Transient PC2 currents are greater with slower Ca²⁺ buffering (0.25 mM EGTA compared to 0.25 mM BAPTA). (A) The recordings shown were made with 0.25 mM EGTA (left) or 0.25 mM BAPTA (right) at +20 mV immediately following prepulses of 10 s to the voltages shown. Postpulse currents are shown and were measured in the same cilium. This cilium had multiple active PC2 channels, preventing resolution of single-channel events. (B) In a cilium with just one PC2 channel, transient currents were also activated by prepulses of 10 s to the voltages shown. The postpulse voltage was +40 mV and the buffer was 0.25 mM EGTA. (C) The effect of slower Ca²⁺ buffering is reversible. A cilium showed transient currents in 0.25 mM EGTA before and after exposure to 0.25 mM BAPTA, in which transient currents were not seen.

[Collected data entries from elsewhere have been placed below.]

(** C3, as the code has it. A record of the list is removed from the root
    list exactly when its reference resolves to a record of the list, and it
    is then listed among the childPrs of that record.  A record whose
    reference yields its own number (numbers being unique in the list)
    resolves to itself: it is removed from the root list and listed among
    its own childPrs; and this is the only way for a record to end up both
    removed from the root list and among its own childPrs. *)
Theorem C3_link_self_reference_becomes_own_child
        (Hfresh : forall p, childPrs (h p) = None) :
  let roots := snd (linkReferences h prs reference) in
  let h' := fst (linkReferences h prs reference) in
  (forall r, In r prs -> (In r roots <-> parentOf h prs reference r = None))
  /\ (forall r p, In r prs -> parentOf h prs reference r = Some p -> In r (childrenOf h' p))
  /\ (forall r, In r prs ->
                (~ In r roots /\ In r (childrenOf h' r) <-> parentOf h prs reference r = Some r))
  /\ (forall r first rest,
         In r prs ->
         (forall r', In r' prs -> number (info (h r')) = number (info (h r)) -> r' = r) ->
         extractValues (info (h r)) reference "reference" = Some (first :: rest) ->
         parseInt first = Some (number (info (h r))) ->
         ~ In r roots /\ In r (childrenOf h' r)).
Proof.
  intros roots h'. subst roots h'.
  assert (Hroots : forall r, In r prs ->
            (In r (snd (linkReferences h prs reference)) <-> parentOf h prs reference r = None)).
  { intros r Hin. rewrite linkReferences_roots, filter_In. unfold hasNoParent.
    destruct (parentOf h prs reference r) as [q|].
    - split; [intros [_ Hq] | intros Hq]; discriminate.
    - split; [reflexivity | auto]. }
  assert (Hchild : forall r p, In r (childrenOf (fst (linkReferences h prs reference)) p)
                               <-> In r prs /\ parentOf h prs reference r = Some p).
  { intros r p. rewrite linkReferences_children. unfold childrenOf at 1.
    rewrite Hfresh. simpl. rewrite filter_In. unfold hasParent.
    destruct (parentOf h prs reference r) as [q|].
    - split.
      + intros [Hin Hq]. apply Nat.eqb_eq in Hq. now subst.
      + intros [Hin Hq]. injection Hq as ->. split; [assumption | apply Nat.eqb_refl].
    - split; intros [Hin Hq]; discriminate. }
  assert (Hself : forall r, In r prs -> parentOf h prs reference r = Some r ->
            ~ In r (snd (linkReferences h prs reference))
            /\ In r (childrenOf (fst (linkReferences h prs reference)) r)).
  { intros r Hin Hp. split.
    - rewrite (Hroots r Hin), Hp. discriminate.
    - apply Hchild. auto. }
  split; [exact Hroots|]. split; [|split].
  - intros r p Hin Hp. apply Hchild. auto.
  - intros r Hin. split.
    + intros [_ Hc]. now apply Hchild in Hc.
    + now apply Hself.
  - intros r first rest Hin Huniq Hext Hparse. apply Hself; [assumption|].
    unfold parentOf, resolveParent. rewrite Hext, Hparse, mapByNumber_get.
    apply lastWith_unique; [assumption | apply Z.eqb_refl |].
    intros y Hy Hn. apply Z.eqb_eq in Hn. now apply Huniq.
Qed.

Prepulse and postpulse voltages were −80 mV and +60 mV, respectively. (D) Paired transient current amplitudes for 11 cilia, each tested in both 0.25 mM EGTA and 0.25 mM BAPTA. Voltages were chosen that gave the greatest transient current in 0.25 mM EGTA. Prepulse voltages ranged from −140 to −60 mV and postpulse voltages from +20 to +80 mV. For a given cilium, the same pair of voltages was used in both EGTA and BAPTA. *p < 0.001. (E) Histogram showing the most positive prepulse voltage sufficient to cause a transient current in 0.25 mM EGTA in each of 16 cilia.